La estrategia: convertir los jardines en corredores de vida silvestre
En lugar de centrarse únicamente en las grandes reservas naturales, el Trust se centra en el paisaje “humano”. Al trabajar en ciudades como Farnham, Guildford y Dorking, la campaña tiene como objetivo convertir los espacios privados y comunitarios en una red funcional de zonas ricas en vida silvestre.
El fondo de £40.000 se destinará a varios pilares clave:
- Empoderamiento de la comunidad: Ayudar a escuelas, propietarios de tierras locales y grupos comunitarios a construir y mantener sus propios hábitats.
- Conectividad del hábitat: Fomentar la creación de “autopistas de erizos” (pequeños espacios en las cercas que permiten a los pequeños mamíferos moverse entre los jardines) y proporcionar sitios de anidación para las aves.
- Jardinería respetuosa con la biodiversidad: Promoción de plantaciones ricas en insectos para apoyar a los polinizadores y restaurar el “vigor” de los ecosistemas locales.
- Educación y participación de los jóvenes: Invertir en programas para garantizar que la próxima generación tenga las herramientas y el conocimiento para gestionar la naturaleza en casa.
- Ciencia ciudadana: Capacitar a los residentes para que realicen estudios de población simples y registren datos de especies, proporcionando al Trust información vital para rastrear la recuperación ecológica.
Por qué esto es importante
Esta campaña representa un cambio en la filosofía de conservación: pasar de proteger zonas aisladas de la naturaleza a integrar la vida silvestre en el tejido mismo de los espacios de vida humana. Al convertir los jardines en “peldaños”, el Trust espera crear una red continua de vida que permita a las especies migrar y adaptarse a entornos cambiantes.

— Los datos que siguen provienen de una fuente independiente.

(* ===== verification/ScheduledJobs.v ===== *)
(** * ScheduledJobs: the endpoint that receives the scheduler's occurrences

    [acceptScheduledJob] of go-web/internal/httpui/management.go with what it
    calls: [Service.AcceptScheduledJob] of management/management.go, the readiness
    check of management/readiness.go and the intake of JobIntake.v.  Its client is
    the dispatcher of Dispatcher.v, and the theorems are about the pair: what the
    dispatcher concludes from an answer is true of the tables of the intake.

    Arguments: the request as net/http presents it, with the bounded read of its
    body, and what the private backend answers when asked for its readiness.
    Cancelled contexts are among the driver faults of the session. *)

From Stdlib Require Import Floats.SpecFloat.
From S2P Require Import Prelude JsonStrict GoTime Db GoText GoDecode GoParseTime Calendar GoRune.
From S2P Require SchedulerStore Dispatcher ExecutorClient.
From S2P Require Import ExecPayload JobPayload JobIntake.

(** ** Requests and answers *)

Record job_request := JobRequest {
  jr_Authorization : string;
  jr_ContentType : string;
  jr_ContentEncoding : string;
  jr_IdempotencyKey : string;
  jr_ContentLength : Z;
  jr_body : http_body;
}.

Record job_response := JobResponse { js_status : Z; js_retry_after : string; js_body : json }.

Definition writeJSON (status : Z) (data : json) : job_response := JobResponse status "" data.
Definition writeProblem (status : Z) (detail : string) : job_response :=
  writeJSON status (JObj [("detail", JStr detail)]).

(** The management handler's configuration, with what its service was given. *)
Record receiver := MkReceiver {
  rv_Token : string;
  rv_WorkerMode : bool;
  rv_DispatchMode : string;
  rv_ReceiptLimit : Z;
  rv_jobs : bool;
  rv_preflight : bool;
}.
(* ===== verification/ExecStore.v ===== *)
(** * ExecStore: go-execution/store.go and lifecycle.go

    The executor's side of the queue: reading the worker's envelope, accepting
    an attempt (one durable receipt per attempt), and the fenced writes of its
    lifecycle.  Operations run on the tables of [QueueTables], which the worker
    writes at the same time; [Server] holds what they use of the Go server.

    Parameters: SHA-256, the uuid package ([canonical_uuid]) and the length of
    the text PostgreSQL prints for a jsonb payload. *)

From Stdlib Require Import Floats.SpecFloat.
From S2P Require Import Prelude JsonStrict GoTime Db GoText GoDecode GoParseTime QueueTables ExecPayload GoRune.

Notation EM := (M qtables exec_error).

Definition MaxEnvelopeBytes : Z := 8192.
Definition MaxDeadline : Z := 24 * Hour.
Definition HeartbeatStale : Z := 20 * Second.

(** ** Envelopes *)

(** A request body: its length, whether it is UTF-8, and its JSON lexemes. *)
Record raw_text := RawText { rt_length : Z; rt_utf8 : bool; rt_lexemes : list lexeme; rt_ending : ending }.

Record Envelope := MkEnvelope {
  xe_Version : Z;
  xe_JobID : string;
  xe_OwnerID : string;
  xe_Generation : Z;
  xe_Attempt : Z;
  xe_Deadline : Z;
  xe_DeadlineRaw : string;
  xe_Digest : string;
}.

Section Envelope.
Context (canonical_uuid : string -> bool) (sha256hex : string -> string).

Definition canonicalUUIDValue (v : option json) : result exec_error string :=
  match v with
  | Some (JStr s) => if canonical_uuid s then Ok s else Err ErrInvalidPayload
  | _ => Err ErrInvalidPayload
  end.

Definition positiveInt (v : option json) : result exec_error Z :=
  match v with
  | Some (JNum lit) =>
      match ParseInt lit with
      | Some i => if (i <? 1) || (2147483647 <? i) || ContainsAny lit ".eE+" then Err ErrInvalidPayload else Ok i
      | None => Err ErrInvalidPayload
      end
  | _ => Err ErrInvalidPayload
  end.

Definition required_keys : list string :=
  ["version"; "job_id"; "owner_id"; "generation"; "attempt_generation"; "deadline_at"].

(** The canonical map that is hashed. *)
Definition canonical_envelope (job owner : string) (generation attempt : Z) (deadline : string) : json :=
  JObj [("version", JNum "1"); ("job_id", JStr job); ("owner_id", JStr owner); ("generation", JNum (itoa generation));
        ("attempt_generation", JNum (itoa attempt)); ("deadline_at", JStr deadline)].

Definition parseEnvelope (raw : raw_text) : result exec_error Envelope :=
  _ ← guard_err ((MaxEnvelopeBytes <? rt_length raw) || negb (rt_utf8 raw)) ErrInvalidPayload;
  _ ← map_err (fun _ => ErrInvalidPayload) (rejectDuplicateKeys (rt_lexemes raw) (rt_ending raw));
  match decode_next (rt_lexemes raw) (rt_ending raw) with
  | Ok (JObj ms, rest) =>
      let m := raw_map ms in
      _ ← guard_err (match decode_next rest (rt_ending raw) with Err EofErr => false | _ => true end) ErrInvalidPayload;
      _ ← guard_err (negb (Z.of_nat (length m) =? 6)) ErrInvalidPayload;
      _ ← guard_err (negb (forallb (fun kv => bool_decide (kv.1 ∈ required_keys)) m)) ErrInvalidPayload;
      _ ← guard_err (match get m "version" with Some (JNum lit) => negb (lit =? "1")%string | _ => true end) ErrInvalidPayload;
      job ← canonicalUUIDValue (get m "job_id");
      owner ← canonicalUUIDValue (get m "owner_id");
      generation ← positiveInt (get m "generation");
      attempt ← positiveInt (get m "attempt_generation");
      match get m "deadline_at" with
      | Some (JStr text) =>
          match parse_rfc3339nano text with
          | None => Err ErrInvalidPayload
          | Some deadline =>
              Ok (MkEnvelope 1 job owner generation attempt deadline text
                    (sha256hex (marshal (canonical_envelope job owner generation attempt text))))
          end
      | _ => Err ErrInvalidPayload
      end
  | _ => Err ErrInvalidPayload
  end.
End Envelope.

(** ** Receipts *)

Definition xstate_text (s : xstate) : string :=
  match s with
  | XAccepted => "accepted" | XRunning => "running" | XSucceeded => "succeeded" | XFailed => "failed"
  | XInterrupted => "interrupted" | XDeliveryUnknown => "delivery_unknown"
  end.

Record Receipt := MkReceipt {
  xr_JobID : string;
  xr_Attempt : Z;
  xr_OwnerID : option string;
  xr_Generation : option Z;
  xr_DeadlineAt : option string;
  xr_Instance : string;
  xr_State : string;
  xr_AcceptedAt : string;
  xr_StartedAt : option string;
  xr_FinishedAt : option string;
  xr_Result : json;
  xr_ErrorCode : option string;
  xr_Digest : string;
  xr_Kind : string;
  xr_Payload : list (string * json);
}.

(** [scanReceipt] of the row that receiptSQL selects; the COALESCE to the empty
    text and [nullable] undo each other. *)
Definition scanReceipt (key : attempt_key) (x : exec_row) : Receipt :=
  MkReceipt key.1 key.2 (x_owner x) (x_generation x) (micro_stamp <$> x_deadline x) (x_instance x) (xstate_text (x_state x))
    (plain_stamp (x_accepted x)) (plain_stamp <$> x_started x) (plain_stamp <$> x_finished x)
    (default JNull (x_result x)) (x_error x) (x_digest x) "" [].

(** [Receipt.Map] *)
Definition opt_str (o : option string) : json := match o with Some s => JStr s | None => JNull end.
Definition Map (r : Receipt) : list (string * json) :=
  [("job_id", JStr (xr_JobID r)); ("attempt_generation", JNum (itoa (xr_Attempt r))); ("owner_id", opt_str (xr_OwnerID r));
   ("generation", match xr_Generation r with Some g => JNum (itoa g) | None => JNull end);
   ("deadline_at", opt_str (xr_DeadlineAt r)); ("executor_instance_id", JStr (xr_Instance r));
   ("state", JStr (xr_State r)); ("accepted_at", JStr (xr_AcceptedAt r)); ("started_at", opt_str (xr_StartedAt r));
   ("finished_at", opt_str (xr_FinishedAt r)); ("result", xr_Result r); ("error_code", opt_str (xr_ErrorCode r))].

(** ** The server *)

Record Handlers := MkHandlers { hs_Pipeline : bool; hs_Finalizer : bool; hs_Recovery : bool }.

Record Server := MkServer {
  sv_instance : string;
  sv_guardPID : Z;
  sv_handlers : Handlers;
  sv_active : list attempt_key;
  sv_ready : bool;
  sv_closed : bool;
  sv_guardLost : bool;
}.

Record ExecutionContext := MkContext {
  xc_JobID : string;
  xc_AttemptGeneration : Z;
  xc_OwnerID : string;
  xc_Generation : Z;
  xc_BackendPID : Z;
  xc_ExecutorInstanceID : string;
  xc_DeadlineAt : string;
  xc_ExecutorBackendPID : Z;
}.

(** [clock_timestamp() AT TIME ZONE 'UTC'] *)
Definition db_now : stmt qtables Z := read (fun now _ => pg_time now).
Definition as_err (e : exec_error) : dberr -> exec_error := fun _ => e.
Definition db_err : dberr -> exec_error := as_err ErrDatabase.

(** The worker status row as the fence reads it: this owner, generation and
    backend, running; its heartbeat. *)
Definition status_beat (owner : string) (generation pid : Z) (row : option status_row) : option Z :=
  match row with
  | Some (StatusRow g (Some o) (Some p) (Some beat) true) =>
      if (o =? owner)%string && (g =? generation) && (p =? pid) then Some beat else None
  | _ => None
  end.

Definition stale (beat now : Z) : bool := (now <? beat) || (HeartbeatStale <? now - beat).

Definition checkWorkerLeaseTx (owner : string) (generation pid : Z) : EM unit :=
  held ← exec (as_err ErrLeaseLost) (read (fun _ d => bool_decide (q_worker_lock d = Some pid)));
  _ ← guard_m (negb held) ErrLeaseLost;
  row ← exec (as_err ErrLeaseLost) (read (fun _ d => q_status d));
  match status_beat owner generation pid row with
  | None => raise ErrLeaseLost
  | Some beat =>
      now ← exec (as_err ErrLeaseLost) db_now;
      guard_m (stale beat now) ErrLeaseLost
  end.

(** The same checks on the pool, one connection each. *)
Definition checkWorkerLeasePool : string -> Z -> Z -> EM unit := checkWorkerLeaseTx.

Definition checkExecutionGuardTx (s : Server) : EM unit :=
  _ ← guard_m (sv_guardPID s <=? 0) ErrNotReady;
  held ← exec (as_err ErrNotReady) (read (fun _ d => bool_decide (q_guard_lock d = Some (sv_guardPID s))));
  guard_m (negb held) ErrNotReady.

Definition checkExecutionGuardPool : Server -> EM unit := checkExecutionGuardTx.

(** [GuardBackendPID]; the guard connection is open whenever the pid is set. *)
Definition GuardBackendPID (s : Server) : result exec_error Z :=
  if negb (sv_ready s) || sv_closed s || (sv_guardPID s <=? 0) then Err ErrNotReady else Ok (sv_guardPID s).

(** The running job row of an attempt. *)
Definition job_current (generation attempt : Z) (row : option job_row) : bool :=
  match row with
  | Some j => bool_decide (j_state j = Running) && bool_decide (j_owner j = Some generation) && (j_attempt j =? attempt)
  | None => false
  end.

Definition deadline_bad (deadline now : Z) : bool := (deadline <=? now) || (now + MaxDeadline <? deadline).

Definition insert_receipt (key : attempt_key) (row : Z -> exec_row) : stmt qtables Z := fun _ now d =>
  match q_execs d !! key with
  | Some _ => (Err UniqueViolation, d)
  | None => (Ok (pg_time now), set_execs (<[key := row (pg_time now)]> (q_execs d)) d)
  end.

Section Accept.
Context (canonical_uuid : string -> bool) (payload_length : json -> Z).

Definition accepted_row (s : Server) (e : Envelope) (digest : string) (generation : Z) (now : Z) : exec_row :=
  ExecRow digest (sv_instance s) (Some (xe_OwnerID e)) (Some generation) (Some (pg_time (xe_Deadline e))) XAccepted now
    None None None None None.

Definition accept_body (s : Server) (e : Envelope) (digest : string) : EM (Receipt * bool) :=
  let key := (xe_JobID e, xe_Attempt e) in
  row ← exec (as_err ErrLeaseLost) (read (fun _ d => q_status d));
  match row with
  | None => raise ErrLeaseLost
  | Some st =>
      prior ← exec db_err (read (fun _ d => q_execs d !! key));
      match prior with
      | Some x =>
          _ ← guard_m (negb (x_digest x =? digest)%string) ErrConflict;
          mret (scanReceipt key x, false)
      | None =>
          match ws_owner st, ws_pid st, ws_heartbeat st with
          | Some owner, Some backend, Some heartbeat =>
              _ ← guard_m (negb (ws_running st) || negb (owner =? xe_OwnerID e)%string ||
                           negb (ws_generation st =? xe_Generation e)) ErrLeaseLost;
              now ← exec db_err db_now;
              _ ← guard_m (stale heartbeat now) ErrLeaseLost;
              _ ← guard_m (deadline_bad (xe_Deadline e) now) ErrDeadline;
              job ← exec (as_err ErrStaleAttempt) (read (fun _ d => q_jobs d !! xe_JobID e));
              _ ← guard_m (negb (job_current (xe_Generation e) (xe_Attempt e) job)) ErrStaleAttempt;
              match job with
              | None => raise ErrStaleAttempt
              | Some j =>
                  payload ← lift (map_err (fun _ => ErrInvalidPayload)
                    (validatePayload canonical_uuid (j_kind j) (payload_length (j_payload j)) (Some (j_payload j))));
                  _ ← checkWorkerLeaseTx owner (ws_generation st) backend;
                  _ ← checkExecutionGuardTx s;
                  _ ← guard_m (deadline_bad (xe_Deadline e) now) ErrDeadline;
                  acceptedAt ← exec db_err (insert_receipt key (accepted_row s e digest (ws_generation st)));
                  _ ← commit ErrDatabase;
                  mret (MkReceipt (xe_JobID e) (xe_Attempt e) (Some (xe_OwnerID e)) (Some (ws_generation st))
                          (Some (xe_DeadlineRaw e)) (sv_instance s) "accepted" (plain_stamp acceptedAt) None None JNull None
                          digest (j_kind j) payload, true)
              end
          | _, _, _ => raise ErrLeaseLost
          end
      end
  end.

Definition acceptAttempt (s : Server) (e : Envelope) (digest : string) : EM (Receipt * bool) :=
  with_tx ErrDatabase (accept_body s e digest).
End Accept.

(** [loadReceipt]: [None] is [pgx.ErrNoRows] *)
Definition loadReceipt (key : attempt_key) : EM (option Receipt) :=
  x ← exec db_err (read (fun _ d => q_execs d !! key)); mret (scanReceipt key <$> x).

(** ** The fence of an attempt *)

Definition receipt_open (x : exec_row) : bool := negb (xterminal (x_state x)).

Definition fenceTx (s : Server) (key : attempt_key) (x : ExecutionContext) (enforceDeadline : bool) : EM unit :=
  _ ← guard_m (negb (xc_ExecutorInstanceID x =? sv_instance s)%string || negb (xc_ExecutorBackendPID x =? sv_guardPID s))
        ErrNotReady;
  _ ← checkExecutionGuardTx s;
  _ ← checkWorkerLeaseTx (xc_OwnerID x) (xc_Generation x) (xc_BackendPID x);
  job ← exec (as_err ErrStaleAttempt) (read (fun _ d => q_jobs d !! key.1));
  _ ← guard_m (negb (job_current (xc_Generation x) key.2 job)) ErrStaleAttempt;
  row ← exec (as_err ErrStaleAttempt) (read (fun _ d => q_execs d !! key));
  match row with
  | Some r =>
      match x_deadline r with
      | Some deadline =>
          _ ← guard_m (negb (x_instance r =? sv_instance s)%string) ErrStaleAttempt;
          _ ← guard_m (negb (receipt_open r)) ErrStaleAttempt;
          now ← exec (as_err ErrDeadline) db_now;
          guard_m (enforceDeadline && (deadline <=? now)) ErrDeadline
      | None => raise ErrStaleAttempt
      end
  | None => raise ErrStaleAttempt
  end.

“Hasta donde tenemos memoria, nuestras calles, parques y jardines estaban llenos de insectos zumbando, ranas saltando, pájaros cantando y erizos bulliciosos”, dice Claire Harris del Surrey Wildlife Trust. “Si más personas trabajan con nosotros… traeremos las alegrías y los beneficios que la naturaleza brinda a nuestra vida diaria”.
Conclusión
Al cerrar la brecha entre la vida urbana y el mundo natural, Surrey Wildlife Trust busca transformar los jardines fragmentados en un santuario unificado para las especies en desaparición del condado.